PROVIDED RECORDS:
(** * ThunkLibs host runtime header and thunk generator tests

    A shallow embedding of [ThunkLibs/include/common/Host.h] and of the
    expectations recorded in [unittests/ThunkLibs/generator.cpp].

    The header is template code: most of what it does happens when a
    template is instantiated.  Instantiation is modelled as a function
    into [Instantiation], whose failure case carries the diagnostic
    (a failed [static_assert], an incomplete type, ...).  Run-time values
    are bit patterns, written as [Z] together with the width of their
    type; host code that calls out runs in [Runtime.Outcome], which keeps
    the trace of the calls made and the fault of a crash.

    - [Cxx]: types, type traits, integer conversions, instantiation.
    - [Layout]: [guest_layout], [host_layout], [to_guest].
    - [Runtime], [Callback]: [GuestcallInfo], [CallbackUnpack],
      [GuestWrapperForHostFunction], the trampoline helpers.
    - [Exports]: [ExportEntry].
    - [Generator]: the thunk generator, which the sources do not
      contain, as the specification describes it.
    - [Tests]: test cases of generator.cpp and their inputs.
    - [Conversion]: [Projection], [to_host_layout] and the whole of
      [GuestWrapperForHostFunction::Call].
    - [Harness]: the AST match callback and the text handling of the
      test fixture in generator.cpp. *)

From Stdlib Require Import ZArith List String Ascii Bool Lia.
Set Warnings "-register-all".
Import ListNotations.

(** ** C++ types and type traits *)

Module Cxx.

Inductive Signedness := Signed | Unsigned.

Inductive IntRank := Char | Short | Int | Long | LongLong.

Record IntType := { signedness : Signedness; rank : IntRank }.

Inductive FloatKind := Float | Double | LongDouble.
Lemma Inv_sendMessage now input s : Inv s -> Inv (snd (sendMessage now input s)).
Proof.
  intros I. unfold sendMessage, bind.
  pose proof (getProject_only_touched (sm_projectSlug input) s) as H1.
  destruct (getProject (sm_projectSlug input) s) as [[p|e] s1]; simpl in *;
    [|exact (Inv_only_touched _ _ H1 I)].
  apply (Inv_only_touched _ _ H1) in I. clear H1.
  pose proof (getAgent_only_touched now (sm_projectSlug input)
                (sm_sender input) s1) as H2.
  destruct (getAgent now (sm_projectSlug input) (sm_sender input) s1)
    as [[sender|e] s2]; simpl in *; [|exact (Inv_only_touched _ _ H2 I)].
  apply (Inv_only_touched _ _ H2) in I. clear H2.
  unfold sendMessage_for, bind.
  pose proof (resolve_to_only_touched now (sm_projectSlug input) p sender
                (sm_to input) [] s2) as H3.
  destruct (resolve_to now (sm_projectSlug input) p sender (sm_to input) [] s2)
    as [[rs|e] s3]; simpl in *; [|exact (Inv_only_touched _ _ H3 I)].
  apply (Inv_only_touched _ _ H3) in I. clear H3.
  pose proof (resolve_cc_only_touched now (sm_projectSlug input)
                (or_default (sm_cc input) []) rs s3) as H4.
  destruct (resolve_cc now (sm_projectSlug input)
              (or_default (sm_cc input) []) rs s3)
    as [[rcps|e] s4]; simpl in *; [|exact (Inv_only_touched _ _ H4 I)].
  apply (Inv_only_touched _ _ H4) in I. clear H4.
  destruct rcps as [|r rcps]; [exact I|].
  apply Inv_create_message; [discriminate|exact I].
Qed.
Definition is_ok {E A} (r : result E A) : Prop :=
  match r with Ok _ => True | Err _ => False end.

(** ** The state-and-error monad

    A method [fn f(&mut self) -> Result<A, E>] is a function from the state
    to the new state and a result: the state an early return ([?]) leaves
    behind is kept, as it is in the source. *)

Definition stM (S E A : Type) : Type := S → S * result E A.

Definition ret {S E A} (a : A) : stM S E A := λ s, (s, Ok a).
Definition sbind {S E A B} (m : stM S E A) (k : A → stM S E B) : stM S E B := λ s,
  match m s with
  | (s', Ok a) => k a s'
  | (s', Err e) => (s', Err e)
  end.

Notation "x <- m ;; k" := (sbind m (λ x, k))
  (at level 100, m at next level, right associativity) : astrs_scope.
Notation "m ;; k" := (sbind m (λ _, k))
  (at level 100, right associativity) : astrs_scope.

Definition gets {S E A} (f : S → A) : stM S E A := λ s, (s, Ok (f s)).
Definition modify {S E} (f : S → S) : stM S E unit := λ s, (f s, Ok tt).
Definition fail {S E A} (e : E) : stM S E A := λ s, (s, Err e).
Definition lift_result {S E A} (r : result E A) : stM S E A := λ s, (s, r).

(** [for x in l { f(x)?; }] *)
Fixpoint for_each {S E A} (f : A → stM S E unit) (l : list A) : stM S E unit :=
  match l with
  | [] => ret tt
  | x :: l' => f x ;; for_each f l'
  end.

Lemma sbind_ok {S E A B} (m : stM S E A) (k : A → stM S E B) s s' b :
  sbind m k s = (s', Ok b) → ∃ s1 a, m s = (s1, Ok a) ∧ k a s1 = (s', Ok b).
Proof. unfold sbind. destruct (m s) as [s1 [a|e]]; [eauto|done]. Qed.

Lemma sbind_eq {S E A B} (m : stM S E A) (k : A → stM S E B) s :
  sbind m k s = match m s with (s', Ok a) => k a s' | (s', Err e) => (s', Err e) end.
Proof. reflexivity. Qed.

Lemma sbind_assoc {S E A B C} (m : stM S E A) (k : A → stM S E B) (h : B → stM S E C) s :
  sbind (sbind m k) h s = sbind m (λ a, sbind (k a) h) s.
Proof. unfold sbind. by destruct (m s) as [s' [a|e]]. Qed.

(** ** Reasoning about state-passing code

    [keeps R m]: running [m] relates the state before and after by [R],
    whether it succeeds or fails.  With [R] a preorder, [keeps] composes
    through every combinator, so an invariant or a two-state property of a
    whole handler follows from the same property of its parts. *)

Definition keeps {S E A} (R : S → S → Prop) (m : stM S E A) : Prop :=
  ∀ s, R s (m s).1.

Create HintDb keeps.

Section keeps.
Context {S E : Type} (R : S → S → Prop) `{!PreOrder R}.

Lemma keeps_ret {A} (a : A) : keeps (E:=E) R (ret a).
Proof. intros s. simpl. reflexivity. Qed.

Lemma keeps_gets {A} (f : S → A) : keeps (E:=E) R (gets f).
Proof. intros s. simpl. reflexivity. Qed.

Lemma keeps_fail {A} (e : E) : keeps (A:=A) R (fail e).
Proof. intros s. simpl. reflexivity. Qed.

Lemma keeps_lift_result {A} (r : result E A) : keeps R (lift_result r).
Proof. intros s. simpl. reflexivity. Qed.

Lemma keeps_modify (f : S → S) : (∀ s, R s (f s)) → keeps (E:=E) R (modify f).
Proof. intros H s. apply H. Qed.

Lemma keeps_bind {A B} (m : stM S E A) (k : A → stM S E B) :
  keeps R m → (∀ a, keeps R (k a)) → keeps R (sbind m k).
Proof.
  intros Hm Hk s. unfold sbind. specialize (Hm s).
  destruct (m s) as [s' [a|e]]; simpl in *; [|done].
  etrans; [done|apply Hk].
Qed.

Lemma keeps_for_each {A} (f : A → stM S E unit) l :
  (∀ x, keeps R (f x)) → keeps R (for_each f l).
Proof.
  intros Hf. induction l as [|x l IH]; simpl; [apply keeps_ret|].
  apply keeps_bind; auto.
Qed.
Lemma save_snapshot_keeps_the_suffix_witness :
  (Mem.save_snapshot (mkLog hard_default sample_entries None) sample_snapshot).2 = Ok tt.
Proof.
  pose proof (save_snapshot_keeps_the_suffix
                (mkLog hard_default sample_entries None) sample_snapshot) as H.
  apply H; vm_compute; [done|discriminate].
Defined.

REQUIREMENT: The required output is all of the material, word for word.

EXERCISE OUTPUT:
(** * ThunkLibs host runtime header and thunk generator tests

    A shallow embedding of [ThunkLibs/include/common/Host.h] and of the
    expectations recorded in [unittests/ThunkLibs/generator.cpp].

    The header is template code: most of what it does happens when a
    template is instantiated.  Instantiation is modelled as a function
    into [Instantiation], whose failure case carries the diagnostic
    (a failed [static_assert], an incomplete type, ...).  Run-time values
    are bit patterns, written as [Z] together with the width of their
    type; host code that calls out runs in [Runtime.Outcome], which keeps
    the trace of the calls made and the fault of a crash.

    - [Cxx]: types, type traits, integer conversions, instantiation.
    - [Layout]: [guest_layout], [host_layout], [to_guest].
    - [Runtime], [Callback]: [GuestcallInfo], [CallbackUnpack],
      [GuestWrapperForHostFunction], the trampoline helpers.
    - [Exports]: [ExportEntry].
    - [Generator]: the thunk generator, which the sources do not
      contain, as the specification describes it.
    - [Tests]: test cases of generator.cpp and their inputs.
    - [Conversion]: [Projection], [to_host_layout] and the whole of
      [GuestWrapperForHostFunction::Call].
    - [Harness]: the AST match callback and the text handling of the
      test fixture in generator.cpp. *)

From Stdlib Require Import ZArith List String Ascii Bool Lia.
Set Warnings "-register-all".
Import ListNotations.

(** ** C++ types and type traits *)

Module Cxx.

Inductive Signedness := Signed | Unsigned.

Inductive IntRank := Char | Short | Int | Long | LongLong.

Record IntType := { signedness : Signedness; rank : IntRank }.

Inductive FloatKind := Float | Double | LongDouble.
Lemma Inv_sendMessage now input s : Inv s -> Inv (snd (sendMessage now input s)).
Proof.
  intros I. unfold sendMessage, bind.
  pose proof (getProject_only_touched (sm_projectSlug input) s) as H1.
  destruct (getProject (sm_projectSlug input) s) as [[p|e] s1]; simpl in *;
    [|exact (Inv_only_touched _ _ H1 I)].
  apply (Inv_only_touched _ _ H1) in I. clear H1.
  pose proof (getAgent_only_touched now (sm_projectSlug input)
                (sm_sender input) s1) as H2.
  destruct (getAgent now (sm_projectSlug input) (sm_sender input) s1)
    as [[sender|e] s2]; simpl in *; [|exact (Inv_only_touched _ _ H2 I)].
  apply (Inv_only_touched _ _ H2) in I. clear H2.
  unfold sendMessage_for, bind.
  pose proof (resolve_to_only_touched now (sm_projectSlug input) p sender
                (sm_to input) [] s2) as H3.
  destruct (resolve_to now (sm_projectSlug input) p sender (sm_to input) [] s2)
    as [[rs|e] s3]; simpl in *; [|exact (Inv_only_touched _ _ H3 I)].
  apply (Inv_only_touched _ _ H3) in I. clear H3.
  pose proof (resolve_cc_only_touched now (sm_projectSlug input)
                (or_default (sm_cc input) []) rs s3) as H4.
  destruct (resolve_cc now (sm_projectSlug input)
              (or_default (sm_cc input) []) rs s3)
    as [[rcps|e] s4]; simpl in *; [|exact (Inv_only_touched _ _ H4 I)].
  apply (Inv_only_touched _ _ H4) in I. clear H4.
  destruct rcps as [|r rcps]; [exact I|].
  apply Inv_create_message; [discriminate|exact I].
Qed.
Definition is_ok {E A} (r : result E A) : Prop :=
  match r with Ok _ => True | Err _ => False end.

(** ** The state-and-error monad

    A method [fn f(&mut self) -> Result<A, E>] is a function from the state
    to the new state and a result: the state an early return ([?]) leaves
    behind is kept, as it is in the source. *)

Definition stM (S E A : Type) : Type := S → S * result E A.

Definition ret {S E A} (a : A) : stM S E A := λ s, (s, Ok a).
Definition sbind {S E A B} (m : stM S E A) (k : A → stM S E B) : stM S E B := λ s,
  match m s with
  | (s', Ok a) => k a s'
  | (s', Err e) => (s', Err e)
  end.

Notation "x <- m ;; k" := (sbind m (λ x, k))
  (at level 100, m at next level, right associativity) : astrs_scope.
Notation "m ;; k" := (sbind m (λ _, k))
  (at level 100, right associativity) : astrs_scope.

Definition gets {S E A} (f : S → A) : stM S E A := λ s, (s, Ok (f s)).
Definition modify {S E} (f : S → S) : stM S E unit := λ s, (f s, Ok tt).
Definition fail {S E A} (e : E) : stM S E A := λ s, (s, Err e).
Definition lift_result {S E A} (r : result E A) : stM S E A := λ s, (s, r).

(** [for x in l { f(x)?; }] *)
Fixpoint for_each {S E A} (f : A → stM S E unit) (l : list A) : stM S E unit :=
  match l with
  | [] => ret tt
  | x :: l' => f x ;; for_each f l'
  end.

Lemma sbind_ok {S E A B} (m : stM S E A) (k : A → stM S E B) s s' b :
  sbind m k s = (s', Ok b) → ∃ s1 a, m s = (s1, Ok a) ∧ k a s1 = (s', Ok b).
Proof. unfold sbind. destruct (m s) as [s1 [a|e]]; [eauto|done]. Qed.

Lemma sbind_eq {S E A B} (m : stM S E A) (k : A → stM S E B) s :
  sbind m k s = match m s with (s', Ok a) => k a s' | (s', Err e) => (s', Err e) end.
Proof. reflexivity. Qed.

Lemma sbind_assoc {S E A B C} (m : stM S E A) (k : A → stM S E B) (h : B → stM S E C) s :
  sbind (sbind m k) h s = sbind m (λ a, sbind (k a) h) s.
Proof. unfold sbind. by destruct (m s) as [s' [a|e]]. Qed.

(** ** Reasoning about state-passing code

    [keeps R m]: running [m] relates the state before and after by [R],
    whether it succeeds or fails.  With [R] a preorder, [keeps] composes
    through every combinator, so an invariant or a two-state property of a
    whole handler follows from the same property of its parts. *)

Definition keeps {S E A} (R : S → S → Prop) (m : stM S E A) : Prop :=
  ∀ s, R s (m s).1.

Create HintDb keeps.

Section keeps.
Context {S E : Type} (R : S → S → Prop) `{!PreOrder R}.

Lemma keeps_ret {A} (a : A) : keeps (E:=E) R (ret a).
Proof. intros s. simpl. reflexivity. Qed.

Lemma keeps_gets {A} (f : S → A) : keeps (E:=E) R (gets f).
Proof. intros s. simpl. reflexivity. Qed.

Lemma keeps_fail {A} (e : E) : keeps (A:=A) R (fail e).
Proof. intros s. simpl. reflexivity. Qed.

Lemma keeps_lift_result {A} (r : result E A) : keeps R (lift_result r).
Proof. intros s. simpl. reflexivity. Qed.

Lemma keeps_modify (f : S → S) : (∀ s, R s (f s)) → keeps (E:=E) R (modify f).
Proof. intros H s. apply H. Qed.

Lemma keeps_bind {A B} (m : stM S E A) (k : A → stM S E B) :
  keeps R m → (∀ a, keeps R (k a)) → keeps R (sbind m k).
Proof.
  intros Hm Hk s. unfold sbind. specialize (Hm s).
  destruct (m s) as [s' [a|e]]; simpl in *; [|done].
  etrans; [done|apply Hk].
Qed.

Lemma keeps_for_each {A} (f : A → stM S E unit) l :
  (∀ x, keeps R (f x)) → keeps R (for_each f l).
Proof.
  intros Hf. induction l as [|x l IH]; simpl; [apply keeps_ret|].
  apply keeps_bind; auto.
Qed.
Lemma save_snapshot_keeps_the_suffix_witness :
  (Mem.save_snapshot (mkLog hard_default sample_entries None) sample_snapshot).2 = Ok tt.
Proof.
  pose proof (save_snapshot_keeps_the_suffix
                (mkLog hard_default sample_entries None) sample_snapshot) as H.
  apply H; vm_compute; [done|discriminate].
Defined.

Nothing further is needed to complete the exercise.